On Evia, the coast guard mounted a major operation to evacuate hundreds of people by sea, using patrol vessels, fishing and tourist boats, and private vessels to rescue residents and vacationers overnight and into Friday. Dozens of other villages and neighbourhoods were emptied in the southern Peloponnese region and just north of the Greek capital as blazes raced through pine forests.
“We’re talking about the apocalypse, I don’t know how to describe it,” Sotiris Danikas, head of the coast guard in the town of Aidipsos on Evia, told state broadcaster ERT, describing the sea evacuation.
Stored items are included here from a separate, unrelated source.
(** ** Replacing the script while it runs *)

(** Replacing the script clears what the editor shows but does not stop the run: the stream
    that is being read is not aborted, and its result shows up under the new script. *)
Theorem reset_leaves_stream (r : R) :
  let before := [LExecute; LStarted 0 ExecutionStatus_RUNNING; LReset] in
  let stored := SEvent None (TEvent EventType_RESULT_STORED) (Some r) in
  ∃ w w', run (initial_system : sys) before = Some w
    ∧ phase_ (exec w) = None ∧ result (exec w) = None ∧ (0 ∉ aborted (exec w))
    ∧ run w [LItem 0 stored; LClosed 0] = Some w' ∧ result (exec w') = Some r.
Proof.
  cbn [run step mbind option_bind]. eexists _, _. split; [reflexivity|].
  split; [reflexivity|]. split; [reflexivity|]. split; [set_solver|]. split; reflexivity.
Qed.

(** Replacing the script while its execution is being created and running the new one leaves
    two streams being read: [abort] reaches only the later one, and the end of the earlier one
    makes the editor idle while the later one still runs. *)
Theorem reset_while_starting_overlaps :
  let labels := [LExecute; LReset; LExecute; LStarted 0 ExecutionStatus_QUEUED;
                 LStarted 1 ExecutionStatus_QUEUED] in
  ∃ w w', run (initial_system : sys) labels = Some w
    ∧ activities w !! 0 = Some Following ∧ activities w !! 1 = Some Following
    ∧ aborted (abort (exec w)) = {[1]}
    ∧ run w [LStreamEnd 0] = Some w'
    ∧ isExecuting (exec w') = false ∧ activities w' !! 1 = Some Following
    ∧ error (exec w') = Some CONNECTION_LOST ∧ controller (exec w') = None.
Proof.
  cbn [run step mbind option_bind]. eexists _, _. split; [reflexivity|].
  split; [reflexivity|]. split; [reflexivity|]. split; [simpl; set_solver|]. split; [reflexivity|].
  split; [|done]. apply isExecuting_idle. split; [|done]. simpl.
  destruct (mut_mutate_spec 1 (mut_reset (mut_reset (mut_mutate 0 (mut_reset (mut_idle : Mut)))))) as (H & _ & _).
  rewrite (mut_settle_other 0) by (rewrite H; done).
  by destruct (mut_settle_own 1 None _ H) as (_ & ? & _).
Qed.
End execution_spec.
(* ===== verification/FormsSpec.v ===== *)
(** * What the forms send

    The forms of [Forms] only send what the API takes, and send what was entered:
    users keep a password that is not typed, rules of a rate limit need a pattern,
    and settings send the sections that changed. *)

From S2P Require Import Prelude JsString JsValue UrlBuilder UrlSpec Client Zod ApiEnums ApiTypes ApiSchemas SchemaSpec SchemaStable Sdk SdkSpec Validation Forms.

(** ** Objects and their fields *)

Section fields.
Context {zod : Zod}.

Lemma has_type_fields gs l :
  Forall (λ g, has_type g.2 (prop g.1 (VObj l)) = true) gs → has_type (TObject gs) (VObj l) = true.
Proof. intros H. cbn [has_type]. apply forallb_true. rewrite Forall_forall in H. exact H. Qed.

Lemma accepts_fields gs l : Forall (λ g, accepts g.2 (prop g.1 (VObj l))) gs → accepts (ZObject gs) (VObj l).
Proof.
  intros H. rewrite Forall_forall in H. destruct (parse_fields_accepts gs l H) as [ws Hws]. exists (VObj ws).
  rewrite safeParse_spec. cbn [zod_step]. by rewrite Hws.
Qed.

Definition names_ok (fs : list (jstr * schema)) : bool := bool_decide (NoDup (map fst fs)).

(** What an object schema says of the fields of what it answers. *)
Lemma parse_answers fs v w :
  safeParse (ZObject fs) v = Some w → names_ok fs = true →
  (∃ ws, w = VObj ws) ∧ Forall (λ f, safeParse f.2 (prop f.1 v) = Some (prop f.1 w)) fs
  ∧ ∀ k, k ∉ map fst fs → prop k w = VUndefined.
Proof.
  intros Hp Hnd%bool_decide_eq_true. rewrite safeParse_spec in Hp. cbn [zod_step] in Hp.
  destruct v as [| | | | | | | | | | | |props|]; try discriminate Hp.
  destruct (parse_fields _ fs props) as [ws|] eqn:E; [|done]. injection Hp as <-. split; [by exists ws|]. split.
  - apply Forall_forall. intros [k s] Hin. destruct (parse_fields_get fs props ws k s Hnd E Hin) as (x & Hx & Hk).
    cbn [fst snd prop]. by rewrite Hx, Hk.
  - intros k Hk. cbn [prop]. by rewrite (parse_fields_none fs props ws k E Hk).
Qed.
The coast guard said 668 people had been evacuated from beaches in northeast Evia by early Friday afternoon after flames cut off all other means of escape. Coast guard vessels continued to patrol the coastline.
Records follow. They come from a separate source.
(* ===== verification/Workbench.v ===== *)
(** * The editor page: scripts

    Models what the editor page does with its script: [components/editor/]
    [ScriptActions.svelte] (new, save, upload, download), [SavedScripts.svelte]
    (open, delete), [LoadExample.svelte], [LanguageSelect.svelte],
    [EditorToolbar.svelte] and [run] of [routes/(auth)/editor/+page.svelte].

    A handler maps the state of the page to its next state and the list of what
    it asks for ([effect]).  Calls of the API are numbered; a call is pending
    until its answer is handled, and anything else may happen in between. *)

From S2P Require Import Prelude JsString JsValue Zod ApiSchemas Editor Validation.

(** The body of a request that saves: the draft without its id, with the runtime. *)
Record ScriptBody := mkBody {
  body_name : jstr;
  body_script : jstr;
  body_runtime : Runtime;
}.

Inductive notice := Success | Info_ | Warning | Error_.

Inductive effect :=
| Toast (kind : notice) (message : jstr)
| SendCreate (call : nat) (body : ScriptBody)
| SendUpdate (call : nat) (id : jstr) (body : ScriptBody)
| SendDelete (call : nat) (id : jstr)
| RefreshScripts                             (* [invalidateQueries] *)
| RefetchScripts
| ResetExecution                             (* [execution.reset()] *)
| Execute (script : jstr) (r : Runtime)      (* [execution.execute(...)] *)
| SaveFile (name text : jstr).

Inductive call := CreateCall (body : ScriptBody) | UpdateCall (id : jstr) (body : ScriptBody) | DeleteCall (id : jstr).

(** [observed_update] is the call the update mutation observes: only for it are the callbacks that
    [mutate] itself was given run. *)
Record bench := mkBench {
  draft : Draft;
  pending : gmap nat call;
  observed_update : option nat;
  next_call : nat;
  show : bool; (* are the saved scripts shown? *)
}.

Definition set_draft (d : Draft) (b : bench) : bench :=
  mkBench d (pending b) (observed_update b) (next_call b) (show b).

(** ** [ScriptActions.svelte] *)

Definition create_mutate (body : ScriptBody) (b : bench) : bench * list effect :=
  (mkBench (draft b) (<[next_call b := CreateCall body]> (pending b)) (observed_update b) (S (next_call b)) (show b),
   [SendCreate (next_call b) body]).

Definition update_mutate (id : jstr) (body : ScriptBody) (b : bench) : bench * list effect :=
  (mkBench (draft b) (<[next_call b := UpdateCall id body]> (pending b)) (Some (next_call b)) (S (next_call b)) (show b),
   [SendUpdate (next_call b) id body]).

Definition settled (i : nat) (b : bench) : bench :=
  mkBench (draft b) (delete i (pending b)) (observed_update b) (next_call b) (show b).

(** [onSuccess] of [create]. *)
Definition created (saved_id : jstr) (b : bench) : bench * list effect :=
  (set_draft (mkDraft (Some saved_id) (name (draft b)) (script (draft b)) (runtime (draft b))) b,
   [Toast Success "Script saved successfully."; RefreshScripts]).

(** [onSuccess] of [update]. *)
Definition updated (b : bench) : bench * list effect :=
  (b, [Toast Success "Script updated successfully."; RefreshScripts]).

(** [onError] of the call of [update.mutate]: a script deleted elsewhere is saved as a new one. *)
Definition update_failed (i : nat) (status : Z) (body : ScriptBody) (b : bench) : bench * list effect :=
  if bool_decide (observed_update b = Some i) && (status =? 404)%Z then create_mutate body b else (b, []).

Definition startNew (b : bench) : bench * list effect :=
  (set_draft (newScript (draft b)) b, [ResetExecution; Toast Info_ "New script started."]).

Definition save (offered : list (jstr * LanguageInfo)) (b : bench) : bench * list effect :=
  let d := draft b in
  let body := mkBody (name d) (script d) (pickRuntime (runtime d) offered) in
  match js_trim (body_name body) with
  | [] => (b, [Toast Warning "Please provide a name for your script."])
  | _ => match script_id d with
         | None | Some [] => create_mutate body b
         | Some id => update_mutate id body b
         end
  end.

Definition extensions (offered : list (jstr * LanguageInfo)) : list jstr :=
  map (λ e, "." ++ file_ext e.2) offered.

(** The language of a file name. *)
Definition file_lang (offered : list (jstr * LanguageInfo)) (file_name : jstr) : option (jstr * LanguageInfo) :=
  let ext := toLowerCase (List.last (js_split "." file_name) []) in
  find_first (λ e, file_ext e.2 =js ext) offered.

Section upload.
Context {zod : Zod}.
(** The issues zod reports of a script it refuses. *)
Context (script_issues : jstr → list issue).

(** [z.pick(zExecutionRequest, { script: true }).safeParse({ script: text })]. *)
Definition parse_script (text : jstr) : option jstr :=
  match safeParse (pick_schema ["script"] zExecutionRequest) (VObj [("script"%js, VStr text)]) with
  | Some data => match prop "script" data with VStr s => Some s | _ => None end
  | None => None
  end.

(** A file has a name and a text, which cannot be read when it is [None]. *)
Definition upload (offered : list (jstr * LanguageInfo)) (file : option (jstr * option jstr)) (b : bench)
  : bench * list effect :=
  match file with
  | None => (b, [])
  | Some (file_name, text) =>
      match file_lang offered file_name with
      | None | Some ([], _) =>
          (b, [Toast Error_ ("Unsupported file type. Allowed: " ++ js_join ", " (extensions offered))])
      | Some (l, info) =>
          match text with
          | None => (b, [Toast Error_ "Failed to read the selected file."])
          | Some text =>
              match parse_script text with
              | None => (b, [Toast Error_ (firstIssue (script_issues text))])
              | Some s =>
                  let version := match versions <$> obj_get l offered with Some vs => default [] (head vs) | None => [] end in
                  (set_draft (mkDraft None file_name s (mkRuntime l version)) b,
                   [ResetExecution; Toast Info_ ("Loaded " ++ l ++ " script from " ++ file_name)])
              end
          end
      end
  end.
End upload.

(** [replace(/\.[^.]+$/, '')]: the last dot and what follows it, unless nothing does. *)
Definition strip_extension (s : jstr) : jstr :=
  match js_split "." s with
  | [] | [_] => s
  | parts => match List.last parts [] with [] => s | _ => js_join "." (removelast parts) end
  end.

Definition download_name (offered : list (jstr * LanguageInfo)) (d : Draft) : jstr :=
  let ext := match obj_get (lang (pickRuntime (runtime d) offered)) offered with
             | Some info => file_ext info
             | None => "txt"
             end in
  let base := match strip_extension (js_trim (name d)) with [] => "script"%js | base => base end in
  base ++ "." ++ ext.

Definition download (offered : list (jstr * LanguageInfo)) (b : bench) : bench * list effect :=
  (b, [SaveFile (download_name offered (draft b)) (script (draft b))]).

(** ** [SavedScripts.svelte] *)

Definition toggle (b : bench) : bench * list effect :=
  (mkBench (draft b) (pending b) (observed_update b) (next_call b) (negb (show b)),
   if negb (show b) then [RefetchScripts] else []).

Definition open_ (saved : SavedScript) (b : bench) : bench * list effect :=
  (set_draft (openScript saved (draft b)) b, [ResetExecution; Toast Info_ ("Loaded script: " ++ saved_name saved)]).

Definition confirmDelete (confirmed : bool) (saved : SavedScript) (b : bench) : bench * list effect :=
  if negb confirmed then (b, [])
  else (mkBench (draft b) (<[next_call b := DeleteCall (saved_id saved)]> (pending b)) (observed_update b)
          (S (next_call b)) (show b),
        [SendDelete (next_call b) (saved_id saved)]).

(** [onSuccess] of [remove]. *)
Definition deleted (id : jstr) (b : bench) : bench * list effect :=
  (if bool_decide (script_id (draft b) = Some id) then set_draft (newScript (draft b)) b else b,
   [Toast Success "Script deleted successfully."; RefreshScripts]).

(** ** The rest of the page *)

(** [load] of [LoadExample.svelte]; an empty example is none. *)
Definition load_example (examples : list (jstr * jstr)) (b : bench) : bench * list effect :=
  let d := draft b in
  match obj_get (lang (runtime d)) examples with
  | None | Some [] => (b, [Toast Warning ("No example script available for " ++ lang (runtime d) ++ ".")])
  | Some example =>
      (set_draft (mkDraft (script_id d) (name d) example (runtime d)) b,
       [ResetExecution; Toast Info_ ("Loaded example script for " ++ lang (runtime d) ++ ".")])
  end.

(** [select] of [LanguageSelect.svelte]; the text fields bound to the draft. *)
Definition select (r : Runtime) (b : bench) : bench * list effect :=
  let d := draft b in (set_draft (mkDraft (script_id d) (name d) (script d) r) b, []).
Definition edit (new_name new_script : jstr) (b : bench) : bench * list effect :=
  let d := draft b in (set_draft (mkDraft (script_id d) new_name new_script (runtime d)) b, []).

(** [run]: the draft takes the runtime it is run with. *)
Definition run_script (offered : list (jstr * LanguageInfo)) (b : bench) : bench * list effect :=
  let d := draft b in
  let r := pickRuntime (runtime d) offered in
  let switched := (lang r =js lang (runtime d)) && negb (lang_version r =js lang_version (runtime d)) in
  (set_draft (mkDraft (script_id d) (name d) (script d) r) b,
   (if switched
    then [Toast Info_ ("Version " ++ lang_version (runtime d) ++ " of " ++ lang r
                       ++ " is no longer available, switched to " ++ lang_version r ++ ".")]
    else [])
   ++ [Execute (script d) r]).

(** The run button. *)
Definition run_enabled (isExecuting : bool) (offered : list (jstr * LanguageInfo)) : bool :=
  negb (isExecuting || match offered with [] => true | _ => false end).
A massive amphibious aircraft leased from Russia joined the firefighting effort on the island. The Beriev Be-200 is the largest firefighting plane Greece currently has at its disposal. Greek and European officials have blamed climate change for the multiple fires burning through swathes of southern Europe, from southern Italy to the Balkans, Greece and Turkey. Massive fires have been burning across Siberia in Russia’s north for weeks, while hot, bone-dry, gusty weather has also fueled devastating wildfires in California, decimating whole towns in some cases.
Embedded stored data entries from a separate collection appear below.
Lemma opened_ok f stored n d : (∀ id, f id < n) → system_ok (opened f stored n d).
Proof.
  intros Hf. unfold opened.
  assert (∀ id x, ((λ b : nat * ScriptBody, b.1) <$> map_imap (λ id body, Some (f id, body)) stored) !! id = Some x →
                  x = f id) as Ho.
  { intros id x. rewrite lookup_fmap, map_lookup_imap. destruct (stored !! id); simpl; congruence. }
  assert (∀ id d b, map_imap (λ id body, Some (f id, body)) stored !! id = Some (d, b) → d = f id ∧ is_Some (stored !! id)) as Hs.
  { intros id x b. rewrite map_lookup_imap. destruct (stored !! id); simpl; [|done]. intros [= <- <-]. eauto. }
  split; cbn [page doc docs call_docs origins scripts fresh_bench draft pending next_call]; try done.
  - intros id Hid _. rewrite Hid. apply lookup_insert_eq.
  - intros id x b Hx. pose proof Hx as [-> _]%Hs.
    assert (((λ b : nat * ScriptBody, b.1) <$> map_imap (λ id body, Some (f id, body)) stored) !! id = Some (f id)) as H
      by (by rewrite lookup_fmap, Hx).
    destruct (script_id d) as [id'|]; [|done]. destruct (decide (id' = id)) as [->|]; [apply lookup_insert_eq|].
    by rewrite lookup_insert_ne.
  - split; [destruct (script_id d); [etrans; [apply Hf|lia]|lia]|].
    intros id x Hx. enough (x = f id) as -> by (etrans; [apply Hf|lia]).
    destruct (script_id d) as [id'|]; [|by apply Ho]. apply lookup_insert_Some in Hx as [[<- <-]|[_ Hx]]; [done|by apply Ho].
Qed.

(** C14. Saving never writes over another script: as long as the user changes to another document
    (new, open, upload, the deletion of the open script) only when no save is under way, every script
    on the server holds a text of the document it was created for, and the draft carries the id of
    its own document's script, through any interleaving of edits, saves, runs, deletions and answers. *)
Theorem scripts_keep_their_document f stored n d ls w :
  (∀ id, f id < n) → patient (opened f stored n d) ls → run (opened f stored n d) ls = Some w →
  (∀ id x body, scripts w !! id = Some (x, body) → origins w !! id = Some x)
  ∧ (∀ id, script_id (draft (page w)) = Some id → id ≠ [] → origins w !! id = Some (doc w))
  ∧ doc w < docs w.
Proof.
  intros Hf Hp Hr. pose proof (run_ok _ ls w (opened_ok f stored n d Hf) Hp Hr) as Hw.
  split; [apply Hw|]. split; [apply Hw|]. apply (ok_docs w Hw).
Qed.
Greece has been baked by its worst heatwave in three decades, with temperatures soaring to 45 degrees Celsius (113 degrees Fahrenheit). Thousands have fled homes and holiday accommodation, while at least 20 people, including four firefighters, have been treated for injuries. Two of the firefighters were in intensive care in Athens, while another two were hospitalized with light burns, the Health Ministry said.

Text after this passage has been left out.